▶ [Available records]
(** Every phase change along a run is a transition of the machine. *)
Lemma step_allowed evs v e :
  consistent evs v -> allowed (phase v) (phase (step v e).1) = true.
Proof.
  intros Hc.
  destruct (step_cases v e) as
    [-> | [(u & -> & Hu & ->) | [(rq & o & -> & Hcur & Ht & Hl & ->)
          | (rq & o & idx & x & ids & -> & Hcur & Ht & Hl & Hlt & Hnone & ->)]]].
  - by destruct (phase v).
  - by destruct (phase v).
  - apply andb_true_iff in Hcur as [_ Hurl]. apply bool_decide_eq_true in Hurl.
    unfold settle; cbn. destruct (phase v) eqn:Hp.
    + by rewrite (idle_unbound _ _ Hc Hp) in Hurl.
    + by destruct (allSettled _ _).
    + by destruct (allSettled _ _).
  - apply andb_true_iff in Hcur as [_ Hurl]. apply bool_decide_eq_true in Hurl.
    unfold settle; cbn. destruct (phase v) eqn:Hp.
    + by rewrite (idle_unbound _ _ Hc Hp) in Hurl.
    + by destruct (allSettled _ _).
    + by destruct (allSettled _ _).
Qed.

(** Every rendered item was delivered, along the run, by a fetch of the
    current load. *)
Lemma rendered_answered evs v it :
  consistent evs v -> In it (rendered v) ->
  exists rq, In (Settled rq (GotItem it)) evs /\ isCurrent v rq = true.
Proof.
  intros Hc Hin. unfold rendered in Hin.
  destruct (phase v); try done. destruct (listing v) as [ids|]; [|done].
  apply list_elem_of_In, list_elem_of_omap in Hin as (i & _ & Hi).
  destruct (results v !! i) as [r|] eqn:Hr; [|done]. cbn in Hi. subst r.
  destruct (results_answered _ _ Hc i _ Hr) as (rq & o & x & Hev & Hcur & _ & Ho).
  exists rq. split; [|done]. destruct o; try done. by injection Ho as <-.
Qed.

End Invariant.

▶ [What to work on]
Set down the listing again, exactly.

▶ [Reply to the task]
(** Every phase change along a run is a transition of the machine. *)
Lemma step_allowed evs v e :
  consistent evs v -> allowed (phase v) (phase (step v e).1) = true.
Proof.
  intros Hc.
  destruct (step_cases v e) as
    [-> | [(u & -> & Hu & ->) | [(rq & o & -> & Hcur & Ht & Hl & ->)
          | (rq & o & idx & x & ids & -> & Hcur & Ht & Hl & Hlt & Hnone & ->)]]].
  - by destruct (phase v).
  - by destruct (phase v).
  - apply andb_true_iff in Hcur as [_ Hurl]. apply bool_decide_eq_true in Hurl.
    unfold settle; cbn. destruct (phase v) eqn:Hp.
    + by rewrite (idle_unbound _ _ Hc Hp) in Hurl.
    + by destruct (allSettled _ _).
    + by destruct (allSettled _ _).
  - apply andb_true_iff in Hcur as [_ Hurl]. apply bool_decide_eq_true in Hurl.
    unfold settle; cbn. destruct (phase v) eqn:Hp.
    + by rewrite (idle_unbound _ _ Hc Hp) in Hurl.
    + by destruct (allSettled _ _).
    + by destruct (allSettled _ _).
Qed.

(** Every rendered item was delivered, along the run, by a fetch of the
    current load. *)
Lemma rendered_answered evs v it :
  consistent evs v -> In it (rendered v) ->
  exists rq, In (Settled rq (GotItem it)) evs /\ isCurrent v rq = true.
Proof.
  intros Hc Hin. unfold rendered in Hin.
  destruct (phase v); try done. destruct (listing v) as [ids|]; [|done].
  apply list_elem_of_In, list_elem_of_omap in Hin as (i & _ & Hi).
  destruct (results v !! i) as [r|] eqn:Hr; [|done]. cbn in Hi. subst r.
  destruct (results_answered _ _ Hc i _ Hr) as (rq & o & x & Hev & Hcur & _ & Ho).
  exists rq. split; [|done]. destruct o; try done. by injection Ho as <-.
Qed.

End Invariant.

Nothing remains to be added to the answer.